Mike has over 30 years in the investment and financial services industry – from operating as a stockbroker, trader, and research analyst, to running a mutual fund as a registered investment advisor and portfolio manager, to being Research Director for the Sovereign Society, specializing in global ETF and options investing.
And he’s been senior analyst at TradeSmith for three years, running Constant Cash Flow, Infinite Income Loop, and Inside TradeSmith.
Here’s Mike…
Here’s the Real Employment Picture in the U.S.
BY MIKE BURNICK, CONTRIBUTING EDITOR, MARKET MINUTE
The Federal Reserve kept interest rates on hold at this week’s policy meeting.

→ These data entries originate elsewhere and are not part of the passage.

(** * bcftools +split (plugins/split.c): a shallow embedding and its properties

    The plugin splits a multi-sample VCF/BCF stream into one output per group
    of samples.  This file embeds the functions of [plugins/split.c]
    ([init_subsets], the tag parser and the output loop of [init_data],
    [rec_set_info], [rec_set_format], [process], [run]) as Rocq functions and
    proves properties of them.

    Conventions of the embedding:
    - C [int]s are [Z]; bit-fields are reduced modulo their width where the
      code stores into them;
    - byte buffers ([kstring_t], [bcf1_t.shared], [bcf1_t.indiv]) are
      [list byte] holding exactly the [l] bytes in use;
    - a pointer into a buffer is the offset from the start of that buffer;
    - C strings are [string]s (the bytes before the terminating NUL);
    - results live in [result]: a value, a fatal [error()] exit, undefined
      behaviour of the C program, or exhaustion of a loop's fuel;
    - the message of a fatal exit is the text that [error()] prints with its
      arguments, without the final newline. *)

From Stdlib Require Import ZArith List String Ascii Bool Lia.
From Stdlib.Strings Require Import Byte.
Import ListNotations.
Local Open Scope string_scope.
Local Open Scope list_scope.
Local Open Scope Z_scope.

(* ================================================================= *)
(** ** Results of fallible code *)

Inductive result (A : Type) : Type :=
| Ok (a : A)              (* normal return *)
| Fatal (msg : string)    (* error(...): message on stderr, exit *)
| Undef                   (* the C program has undefined behaviour here *)
| OutOfFuel.              (* the fuel given to a while-loop ran out *)

Arguments Ok {A} a.
Arguments Fatal {A} msg.
Arguments Undef {A}.
Arguments OutOfFuel {A}.

Definition bind {A B : Type} (m : result A) (k : A -> result B) : result B :=
  match m with
  | Ok a => k a
  | Fatal msg => Fatal msg
  | Undef => Undef
  | OutOfFuel => OutOfFuel
  end.

Notation "'do' x <- m ; k" := (bind m (fun x => k))
  (at level 10, x name, m at level 100, k at level 200).
Notation "'do' ' p <- m ; k" := (bind m (fun x => match x with p => k end))
  (at level 10, p pattern, m at level 100, k at level 200).

(* ================================================================= *)
(** ** C library and memory primitives *)

Definition INT_MAX : Z := 2147483647.
Definition INT_MIN : Z := -2147483648.

(** [isspace] in the C locale. *)
Definition isspace (c : ascii) : bool :=
  let n := nat_of_ascii c in
  (Nat.eqb n 32 || (Nat.leb 9 n && Nat.leb n 13))%bool.

(** [tolower] in the C locale. *)
Definition tolower (c : ascii) : ascii :=
  let n := nat_of_ascii c in
  if (Nat.leb 65 n && Nat.leb n 90)%bool then ascii_of_nat (n + 32) else c.

(** [strncasecmp(a,b,n) == 0]. *)
Fixpoint strncasecmp_eq (a b : string) (n : nat) {struct n} : bool :=
  match n with
  | O => true
  | S k =>
      match a, b with
      | EmptyString, EmptyString => true
      | String x a', String y b' =>
          if Ascii.eqb (tolower x) (tolower y) then strncasecmp_eq a' b' k
          else false
      | _, _ => false
      end
  end.

(** [strcasecmp(a,b) == 0]. *)
Fixpoint strcasecmp_eq (a b : string) : bool :=
  match a, b with
  | EmptyString, EmptyString => true
  | String x a', String y b' =>
      if Ascii.eqb (tolower x) (tolower y) then strcasecmp_eq a' b' else false
  | _, _ => false
  end.

(** [s + n] on a C string that is known to have at least [n] characters. *)
Fixpoint advance (n : nat) (s : string) : string :=
  match n, s with
  | S k, String _ s' => advance k s'
  | _, _ => s
  end.

(** The idiom that moves [end] from [beg] to the next comma or to the
    terminating NUL, remembers that character in [tmp] and overwrites it
    with NUL.  The first component is the C string then found at [beg]; the
    second is the text at [end+1] when [tmp] is a comma, and [None] when
    [tmp] is NUL. *)
Fixpoint scan_comma (s : string) : string * option string :=
  match s with
  | EmptyString => (EmptyString, None)
  | String c s' =>
      if Ascii.eqb c "," then (EmptyString, Some s')
      else let '(tok, rest) := scan_comma s' in (String c tok, rest)
  end.

(** Reading [a[i]] from an array that holds [length a] elements. *)
Definition arr_get {A} (a : list A) (i : Z) : result A :=
  if i <? 0 then Undef
  else match nth_error a (Z.to_nat i) with
       | Some x => Ok x
       | None => Undef
       end.

Fixpoint list_set {A} (a : list A) (n : nat) (x : A) : list A :=
  match a, n with
  | [], _ => []
  | _ :: a', O => x :: a'
  | y :: a', S k => y :: list_set a' k x
  end.

(** Writing [a[i] = x]. *)
Definition arr_set {A} (a : list A) (i : Z) (x : A) : result (list A) :=
  if i <? 0 then Undef
  else if Nat.ltb (Z.to_nat i) (List.length a) then Ok (list_set a (Z.to_nat i) x)
  else Undef.

(** Reading [len] bytes at offset [off] of a buffer, as [kputsn_] does with
    its source argument. *)
Definition mem_read (buf : list byte) (off len : Z) : result (list byte) :=
  if (0 <=? off) && (0 <=? len) && (off + len <=? Z.of_nat (List.length buf))
  then Ok (firstn (Z.to_nat len) (skipn (Z.to_nat off) buf))
  else Undef.

(** [int] multiplication; signed overflow is undefined. *)
Definition int_mul (a b : Z) : result Z :=
  if (INT_MIN <=? a * b) && (a * b <=? INT_MAX) then Ok (a * b) else Undef.

(** [for (i = from; i < from + count; i++) s = body(i, s);] *)
Fixpoint for_loop {S : Type} (count : nat) (i : Z)
         (body : Z -> S -> result S) (s : S) : result S :=
  match count with
  | O => Ok s
  | Datatypes.S k => do s' <- body i s; for_loop k (i + 1) body s'
  end.

(** [for (i = 0; i < n; i++) s = body(i, s);] *)
Definition for_range {S : Type} (n : Z) (body : Z -> S -> result S) (s : S)
  : result S :=
  for_loop (Z.to_nat n) 0 body s.

(* ================================================================= *)
(** ** htslib data, as far as the plugin touches it *)

Definition BCF_UN_FMT : Z := 8.

(** One entry of the header's [BCF_DT_ID] dictionary: the key and whether
    an INFO, respectively a FORMAT, declaration with that ID exists. *)
Record hdr_id_t := {
  id_key : string;
  id_is_info : bool;
  id_is_fmt : bool
}.

Record bcf_hdr_t := {
  hdr_ids : list hdr_id_t;       (* dictionary BCF_DT_ID, by numeric id *)
  hdr_samples : list string      (* hdr->samples, by sample index *)
}.

Definition bcf_hdr_nsamples (h : bcf_hdr_t) : Z :=
  Z.of_nat (List.length (hdr_samples h)).

Fixpoint index_from {A} (p : A -> bool) (l : list A) (i : Z) : Z :=
  match l with
  | [] => -1
  | x :: l' => if p x then i else index_from p l' (i + 1)
  end.

(** [bcf_hdr_id2int(h, BCF_DT_ID, name)]: the numeric id, or -1. *)
Definition bcf_hdr_id2int_ID (h : bcf_hdr_t) (name : string) : Z :=
  index_from (fun e => String.eqb (id_key e) name) (hdr_ids h) 0.

(** [bcf_hdr_id2int(h, BCF_DT_SAMPLE, name)]: the sample index, or -1. *)
Definition bcf_hdr_id2int_SAMPLE (h : bcf_hdr_t) (name : string) : Z :=
  index_from (fun s => String.eqb s name) (hdr_samples h) 0.

Inductive hl_type := BCF_HL_INFO | BCF_HL_FMT.

(** The macro [bcf_hdr_idinfo_exists(h, type, id)]:
    [((id)<0 || bcf_hdr_id2coltype(h,type,id)==0xf ? 0 : 1)]. *)
Definition bcf_hdr_idinfo_exists (h : bcf_hdr_t) (t : hl_type) (id : Z) : bool :=
  if id <? 0 then false
  else match nth_error (hdr_ids h) (Z.to_nat id) with
       | Some e => match t with
                   | BCF_HL_INFO => id_is_info e
                   | BCF_HL_FMT => id_is_fmt e
                   end
       | None => false
       end.
Definition set_error_message (v : option string) (pg : Page) : Page :=
  {| analysisSocket := analysisSocket pg; analysisId := analysisId pg;
     startTime := startTime pg; progressInterval := progressInterval pg;
     intervals := intervals pg; progress_fill := progress_fill pg;
     progress_percentage := progress_percentage pg;
     current_step_title := current_step_title pg;
     current_step_description := current_step_description pg;
     step_items := step_items pg; analysis_feed := analysis_feed pg;
     elapsed_time := elapsed_time pg; remaining_time := remaining_time pg;
     completion_time := completion_time pg; error_section := error_section pg;
     error_message := v; view_report := view_report pg;
     progress_card := progress_card pg; notifications := notifications pg;
     requests := requests pg; timeouts := timeouts pg |}.

Definition set_view_report (v : option ViewReport) (pg : Page) : Page :=
  {| analysisSocket := analysisSocket pg; analysisId := analysisId pg;
     startTime := startTime pg; progressInterval := progressInterval pg;
     intervals := intervals pg; progress_fill := progress_fill pg;
     progress_percentage := progress_percentage pg;
     current_step_title := current_step_title pg;
     current_step_description := current_step_description pg;
     step_items := step_items pg; analysis_feed := analysis_feed pg;
     elapsed_time := elapsed_time pg; remaining_time := remaining_time pg;
     completion_time := completion_time pg; error_section := error_section pg;
     error_message := error_message pg; view_report := v;
     progress_card := progress_card pg; notifications := notifications pg;
     requests := requests pg; timeouts := timeouts pg |}.

Definition set_progress_card (v : option bool) (pg : Page) : Page :=
  {| analysisSocket := analysisSocket pg; analysisId := analysisId pg;
     startTime := startTime pg; progressInterval := progressInterval pg;
     intervals := intervals pg; progress_fill := progress_fill pg;
     progress_percentage := progress_percentage pg;
     current_step_title := current_step_title pg;
     current_step_description := current_step_description pg;
     step_items := step_items pg; analysis_feed := analysis_feed pg;
     elapsed_time := elapsed_time pg; remaining_time := remaining_time pg;
     completion_time := completion_time pg; error_section := error_section pg;
     error_message := error_message pg; view_report := view_report pg;
     progress_card := v; notifications := notifications pg; requests := requests pg;
     timeouts := timeouts pg |}.

Definition set_notifications (v : option (list Notification)) (pg : Page) : Page :=
  {| analysisSocket := analysisSocket pg; analysisId := analysisId pg;
     startTime := startTime pg; progressInterval := progressInterval pg;
     intervals := intervals pg; progress_fill := progress_fill pg;
     progress_percentage := progress_percentage pg;
     current_step_title := current_step_title pg;
     current_step_description := current_step_description pg;
     step_items := step_items pg; analysis_feed := analysis_feed pg;
     elapsed_time := elapsed_time pg; remaining_time := remaining_time pg;
     completion_time := completion_time pg; error_section := error_section pg;
     error_message := error_message pg; view_report := view_report pg;
     progress_card := progress_card pg; notifications := v; requests := requests pg;
     timeouts := timeouts pg |}.

Definition set_requests (v : list string) (pg : Page) : Page :=
  {| analysisSocket := analysisSocket pg; analysisId := analysisId pg;
     startTime := startTime pg; progressInterval := progressInterval pg;
     intervals := intervals pg; progress_fill := progress_fill pg;
     progress_percentage := progress_percentage pg;
     current_step_title := current_step_title pg;
     current_step_description := current_step_description pg;
     step_items := step_items pg; analysis_feed := analysis_feed pg;
     elapsed_time := elapsed_time pg; remaining_time := remaining_time pg;
     completion_time := completion_time pg; error_section := error_section pg;
     error_message := error_message pg; view_report := view_report pg;
     progress_card := progress_card pg; notifications := notifications pg;
     requests := v; timeouts := timeouts pg |}.

Definition set_timeouts (v : list (nat * Z)) (pg : Page) : Page :=
  {| analysisSocket := analysisSocket pg; analysisId := analysisId pg;
     startTime := startTime pg; progressInterval := progressInterval pg;
     intervals := intervals pg; progress_fill := progress_fill pg;
     progress_percentage := progress_percentage pg;
     current_step_title := current_step_title pg;
     current_step_description := current_step_description pg;
     step_items := step_items pg; analysis_feed := analysis_feed pg;
     elapsed_time := elapsed_time pg; remaining_time := remaining_time pg;
     completion_time := completion_time pg; error_section := error_section pg;
     error_message := error_message pg; view_report := view_report pg;
     progress_card := progress_card pg; notifications := notifications pg;
     requests := requests pg; timeouts := v |}.
(** The page before any script ran: no socket, no timers, nothing requested. *)
Definition empty_page : Page :=
  {| analysisSocket := None; analysisId := None; startTime := None;
     progressInterval := None; intervals := []; progress_fill := None;
     progress_percentage := None; current_step_title := None;
     current_step_description := None; step_items := []; analysis_feed := None;
     elapsed_time := None; remaining_time := None; completion_time := None;
     error_section := None; error_message := None; view_report := None;
     progress_card := None; notifications := None; requests := []; timeouts := [] |}.

(** *** Values *)

(** A message that may be [undefined]: how a template literal prints it, and
    whether it is truthy. *)
Definition text_of (message : option string) : string := default "undefined" message.

Definition truthy (message : option string) : bool :=
  match message with
  | None => false
  | Some "" => false
  | Some _ => true
  end.

(** [message || fallback] *)
Definition or_else (message : option string) (fallback : string) : string :=
  match message with
  | None => fallback
  | Some "" => fallback
  | Some m => m
  end.

(** *** The feed and the progress display *)

(** [addFeedItem(message)] *)
Definition addFeedItem (now : Z) (message : option string) (pg : Page) : Page :=
  match analysis_feed pg with
  | None => pg
  | Some items =>
      let appended :=
        items ++ [{| feed_timestamp := now; feed_message := text_of message |}] in
      set_analysis_feed
        (Some (if (50 <? length appended)%nat then drop 1 appended else appended)) pg
  end.

(** One turn of the [forEach] in [updateStepIndicators]. *)
Definition hide (icon : option bool) : option bool := (λ _, true) <$> icon.
Definition unhide (icon : option bool) : option bool := (λ _, false) <$> icon.

Definition update_item (currentStepKey : option string) (percentage : N) (item : StepItem)
  : StepItem :=
  match ANALYSIS_STEPS_at (data_step item) with
  | None => item
  | Some stepConfig =>
      if reached percentage stepConfig then
        {| data_step := data_step item; item_active := false; item_completed := true;
           step_pending := hide (step_pending item);
           step_active := hide (step_active item);
           step_complete := unhide (step_complete item) |}
      else if decide (Some (data_step item) = currentStepKey) then
        {| data_step := data_step item; item_active := true; item_completed := false;
           step_pending := hide (step_pending item);
           step_active := unhide (step_active item);
           step_complete := hide (step_complete item) |}
      else
        {| data_step := data_step item; item_active := false; item_completed := false;
           step_pending := unhide (step_pending item);
           step_active := hide (step_active item);
           step_complete := hide (step_complete item) |}
  end.

(** [updateStepIndicators(currentStepKey, progress)] *)
Definition updateStepIndicators (currentStepKey : option string) (percentage : N)
    (pg : Page) : Page :=
  set_step_items (update_item currentStepKey percentage <$> step_items pg) pg.
Lemma flat_map_comma_map {A} (h : A -> jsstring) (l : list A) :
  flat_map (fun x => 44 :: x) (map h l) = flat_map (fun e => 44 :: h e) l.
Proof. induction l as [|x l IH]; simpl; [reflexivity|]. now rewrite IH. Qed.

Lemma elements_texts es :
  forallb is_data es = true ->
  map (fun e => if is_undefined e then lit_null else SerializeJSONProperty e) es
  = map SerializeJSONProperty es.
Proof.
  induction es as [|x es IH]; simpl; [reflexivity|]. intros H.
  apply andb_true_iff in H. destruct H as [Hx Hes].
  now rewrite (is_data_defined x Hx), IH.
Qed.

Lemma members_texts ps :
  forallb (fun p => is_data (snd p)) ps = true ->
  flat_map (fun p => if is_undefined (snd p) then []
                     else [QuoteJSONString (fst p)
                           ++ 58 :: SerializeJSONProperty (snd p)]) ps
  = map member_text ps.
Proof.
  induction ps as [|x ps IH]; [reflexivity|]. intros H.
  cbn [forallb] in H. apply andb_true_iff in H. destruct H as [Hx Hps].
  cbn [flat_map map]. now rewrite (is_data_defined (snd x) Hx), IH.
Qed.

Lemma ser_array_text e es :
  forallb is_data (e :: es) = true ->
  SerializeJSONProperty (VArr (e :: es))
  = 91 :: SerializeJSONProperty e ++ elems_tail es ++ [93].
Proof.
  intros H. cbn [SerializeJSONProperty]. rewrite (elements_texts _ H).
  cbn [map join_comma]. rewrite flat_map_comma_map, <- app_assoc. reflexivity.
Qed.

Lemma ser_object_text p ps :
  forallb (fun p => is_data (snd p)) (p :: ps) = true ->
  SerializeJSONProperty (VObj (p :: ps))
  = 123 :: member_text p ++ members_tail ps ++ [125].
Proof.
  intros H. cbn [SerializeJSONProperty]. rewrite (members_texts _ H).
  cbn [map join_comma]. rewrite flat_map_comma_map, <- app_assoc. reflexivity.
Qed.

Lemma elems_tail_cons e es :
  elems_tail (e :: es) = 44 :: SerializeJSONProperty e ++ elems_tail es.
Proof. reflexivity. Qed.

Lemma parse_elements_tail es :
  Forall reads_back es -> forallb is_data es = true ->
  forall f r, lt (length (elems_tail es ++ 93 :: r)) f ->
    parse_elements f (elems_tail es ++ 93 :: r)
    = Some (map through_json es, r).
Proof.
  induction 1 as [|e es He Hes IH]; intros Hj f r Hf.
  - destruct f as [|f]; [simpl in Hf; lia|]. reflexivity.
  - simpl in Hj. apply andb_true_iff in Hj. destruct Hj as [Hje Hjes].
    destruct f as [|f]; [simpl in Hf; lia|].
    rewrite elems_tail_cons in *.
    rewrite <- app_comm_cons, <- app_assoc in *.
    rewrite parse_elements_unfold, skip_ws_head by reflexivity.
    change (44 =? 93) with false. change (44 =? 44) with true. cbv iota.
    rewrite (He Hje f (elems_tail es ++ 93 :: r));
      [|destruct es; reflexivity|len_solve].
    rewrite IH by (assumption || len_solve). reflexivity.
Qed.

Lemma member_text_parse pv k v v' rest :
  pv (SerializeJSONProperty v ++ rest) = Some (v', rest) ->
  parse_member pv (member_text (k, v) ++ rest) = Some (k, v', rest).
Proof.
  intros Hv. unfold parse_member, member_text, QuoteJSONString. cbn [fst snd].
  rewrite <- !app_comm_cons, skip_ws_head by reflexivity.
  change (34 =? 34) with true. cbv iota.
  rewrite <- !app_assoc. cbn [app].
  rewrite parse_chars_quote, skip_ws_head by reflexivity.
  change (58 =? 58) with true. cbv iota. now rewrite Hv.
Qed.

Lemma members_tail_cons p ps :
  members_tail (p :: ps) = 44 :: member_text p ++ members_tail ps.
Proof. reflexivity. Qed.

Lemma member_text_length p :
  lt (length (SerializeJSONProperty (snd p))) (length (member_text p)).
Proof. unfold member_text, QuoteJSONString. len_solve. Qed.

Lemma parse_members_tail ps :
  Forall (fun p => reads_back (snd p)) ps ->
  forallb (fun p => is_data (snd p)) ps = true ->
  forall f r, lt (length (members_tail ps ++ 125 :: r)) f ->
    parse_members f (members_tail ps ++ 125 :: r)
    = Some (map (fun p => (fst p, through_json (snd p))) ps, r).
Proof.
  induction 1 as [|[k v] ps Hp Hps IH]; intros Hj f r Hf.
  - destruct f as [|f]; [simpl in Hf; lia|]. reflexivity.
  - simpl in Hj. apply andb_true_iff in Hj. destruct Hj as [Hjp Hjps].
    destruct f as [|f]; [simpl in Hf; lia|].
    rewrite members_tail_cons in *.
    rewrite <- app_comm_cons, <- app_assoc in *.
    rewrite parse_members_unfold, skip_ws_head by reflexivity.
    change (44 =? 125) with false. change (44 =? 44) with true. cbv iota.
    pose proof (member_text_length (k, v)) as Hlen. cbn [snd] in Hlen, Hp.
    rewrite (member_text_parse (parse_value f) k v (through_json v)
               (members_tail ps ++ 125 :: r)).
    + rewrite IH by (assumption || len_solve). reflexivity.
    + apply (Hp Hjp); [destruct ps; reflexivity|len_solve].
Qed.

(* ------------------------------------------------------------------ *)
(** *** Objects: defining the properties in key order rebuilds the object *)

Lemma jsstring_eqb_sym (a b : jsstring) : jsstring_eqb a b = jsstring_eqb b a.
Proof.
  destruct (jsstring_eqb_spec a b), (jsstring_eqb_spec b a); congruence.
Qed.

Lemma obj_has_before k o :
  Forall (fun k' => key_before k' k = true) (map fst o) -> obj_has k o = false.
Proof.
  induction o as [|[k' v'] o IH]; simpl; intros H; [reflexivity|].
  inversion H as [|? ? Hk Ho]; subst. rewrite (IH Ho).
  unfold key_before in Hk. apply andb_true_iff in Hk.
  destruct Hk as [Hk _]. apply negb_true_iff in Hk. now rewrite Hk.
Qed.

Lemma obj_insert_index_before n k v o :
  array_index k = Some n ->
  Forall (fun k' => key_before k' k = true) (map fst o) ->
  obj_insert_index n k v o = o ++ [(k, v)].
Proof.
  intros Hn. induction o as [|[k' v'] o IH]; simpl; intros H; [reflexivity|].
  inversion H as [|? ? Hk Ho]; subst. rewrite (IH Ho).
  unfold key_before in Hk. apply andb_true_iff in Hk.
  destruct Hk as [_ Hk]. rewrite Hn in Hk.
  destruct (array_index k') as [n'|]; [|discriminate]. now rewrite Hk.
Qed.

Lemma CreateDataProperty_before o k v :
  Forall (fun k' => key_before k' k = true) (map fst o) ->
  CreateDataProperty o k v = o ++ [(k, v)].
Proof.
  intros H. unfold CreateDataProperty. rewrite (obj_has_before k o H).
  destruct (array_index k) as [n|] eqn:Hn; [|reflexivity].
  now apply obj_insert_index_before.
Qed.

Lemma keys_ordered_app_before a k l :
  keys_ordered (a ++ k :: l) = true ->
  Forall (fun k' => key_before k' k = true) a.
Proof.
  induction a as [|x a IH]; simpl; intros H; [constructor|].
  apply andb_true_iff in H. destruct H as [Hx Ha].
  constructor; [|now apply IH].
  rewrite forallb_app in Hx. apply andb_true_iff in Hx.
  destruct Hx as [_ Hx]. simpl in Hx. now apply andb_true_iff in Hx.
Qed.

Lemma fold_CreateDataProperty l :
  forall acc, keys_ordered (map fst (acc ++ l)) = true ->
  fold_left (fun o m => CreateDataProperty o (fst m) (snd m)) l acc = acc ++ l.
Proof.
  induction l as [|[k v] l IH]; intros acc H; simpl.
  - now rewrite List.app_nil_r.
  - rewrite CreateDataProperty_before.
    + rewrite IH; rewrite <- app_assoc; [reflexivity|exact H].
    + rewrite map_app in H. simpl in H.
      now apply keys_ordered_app_before in H.
Qed.

Lemma build_object_ordered props :
  keys_ordered (map fst props) = true -> build_object props = props.
Proof. intros H. apply (fold_CreateDataProperty props [] H). Qed.

(* ------------------------------------------------------------------ *)
(** *** Values *)

Lemma ser_app_head v rest :
  is_data v = true ->
  exists c t, skip_ws (SerializeJSONProperty v ++ rest) = c :: t
              /\ (c =? 93) = false.
Proof.
  intros H. destruct (ser_head v H) as (c & t & E & Hc).
  exists c, (t ++ rest). rewrite E, <- app_comm_cons.
  rewrite (skip_ws_head c _ (value_head_not_ws c Hc)).
  split; [reflexivity|apply (value_head_not_close c Hc)].
Qed.
(** A process holding the cookie [old], in memory and in the file. *)
Definition warm : World := mkWorld 0 (Some "old") (Some "old") ∅ [].

(** The details endpoint accepts the probe and then answers 401 to
    everything. *)
Definition rejecting : Env :=
  env_of [] (fun t => match t with O => Gives "{}" | _ => Fails (Some 401) end)
         [] [] 0 false.

(** The details endpoint is down: 503, then 502, then 401. *)
Definition flaky : Env :=
  env_of [] (fun t => match t with
                      | 0%nat => Fails (Some 503)
                      | 2%nat => Fails (Some 502)
                      | _ => Fails (Some 401)
                      end)
         [] [] 0 false.

End Demo.

(** The effects that read the cache or the object store, or add an object. *)
Definition read_effect (ev : Effect) : Prop :=
  match ev with
  | EvRedisGet _ | EvRedisScan | EvS3List _ | EvS3Put _ => True
  | _ => False
  end.

(** [w'] continues the trace of [w] with effects in [allowed]. *)
Definition extends (allowed : Effect -> Prop) (w w' : World) : Prop :=
  exists evs, trace w' = (trace w ++ evs)%list /\ Forall allowed evs.

(** The cleanup may delete [key] only when its public URL is not empty. *)
Definition deletes_only_with_url (cfg : Config) (ev : Effect) : Prop :=
  match ev with
  | EvS3Delete key => constructS3Url cfg key <> ""
  | _ => True
  end.

(** The text of an object that has a [lastCheck] time stamp. *)
Definition carries_lastCheck (env : Env) (value : string) : Prop :=
  exists fields ts,
    value = JSON_stringify env (JObj fields) /\
    Obj.get "lastCheck" fields = Some (JStr ts).

Definition is_activity_key (key : string) : Prop :=
  exists activityId, key = ACTIVITY_KEY_PREFIX +:+ activityId.

(** A cache write is one to an activity key, of a record with [lastCheck]. *)
Definition activity_write (env : Env) (ev : Effect) : Prop :=
  match ev with
  | EvRedisSet key value => is_activity_key key /\ carries_lastCheck env value
  | _ => True
  end.

(** What may be stored: an object with [lastCheck], under an activity key. *)
Definition record_with_lastCheck (key : string) (data : json) : Prop :=
  is_activity_key key /\
  exists fields ts, data = JObj fields /\ Obj.get "lastCheck" fields = Some (JStr ts).

(** From [w] to [w'] every cache write was an [activity_write], and every
    entry of the cache that differs is an activity record with [lastCheck]. *)
Definition cache_kept (env : Env) (w w' : World) : Prop :=
  extends (activity_write env) w w' /\
  forall key,
    redis w' !! key = redis w !! key \/
    (is_activity_key key /\
     exists value, redis w' !! key = Some value /\ carries_lastCheck env value).

Definition not_a_delete (ev : Effect) : Prop :=
  match ev with
  | EvS3Delete _ => False
  | _ => True
  end.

Apparently, they feel the dual risks of higher inflation or higher employment are roughly in balance…
But are they really?
Higher inflation as a result of increased tariffs have the edge for now in terms of higher risk.
Well, don’t look now but the employment picture is deteriorating… and could be the bigger risk for markets by far.
Look, nobody really trusts the government’s numbers. The Bureau of Labor Statistics (BLS), which compiles the monthly employment numbers, has been warning about data collection errors for some time.
Government layoffs, as it turns out, mean less workers available to gather the monthly employment stats, which are based on both household and employer surveys.
A few weeks ago, investors were happy to see stronger-than-expected job gains for the month of May.
The trouble is, BLS subtracted 100,000 jobs from the numbers previously reported in March and April!
The monthly jobs report is not only flawed, but it’s OLD news by the time it gets released on the first Friday of evert month, covering “guestimates” of jobs gained or lost in the previous month.

Take a look at the more real-time unemployment insurance claims data (shown above) which is reported every week and it’s a different picture…
As you can see, jobless claims have been on the rise this year. Up in 14 of the past 24 weeks to be exact.
The closely watched 4-week moving average of unemployment claims is up nearly 15% since January 1.
This hasn’t shown up (yet) in the “official” unemployment rate published monthly by BLS (dark blue line) as you can see below.

But it’s obvious from the surge in jobless claims that it soon will be a bigger problem.
Meanwhile, if you want a clearer picture of what’s really happening in the American work force, the folks at ADP have been producing private-sector employment reports for many years.
ADP’s data is collected from nearly half a million private sector businesses that hire the company to process their worker payrolls. So, it should be considered a lot more accurate.
And it’s no surprise that ADP’s numbers don’t jibe with BLS.
According to ADP, only 37,000 new jobs were added in the U.S. last month. That’s 70% less than BLS reported.
Plus, ADP’s tally of new jobs has been consistently lower than the government’s own numbers for the past three months.
Mike Burnick’s Bottom Line: Monthly BLS data is widely reported by the financial media, but that doesn’t mean it isn’t mostly BS. For my money, you should ignore it. Weekly jobless claims and especially the ADP private sector payroll data is what to watch if you want to understand the true employment picture.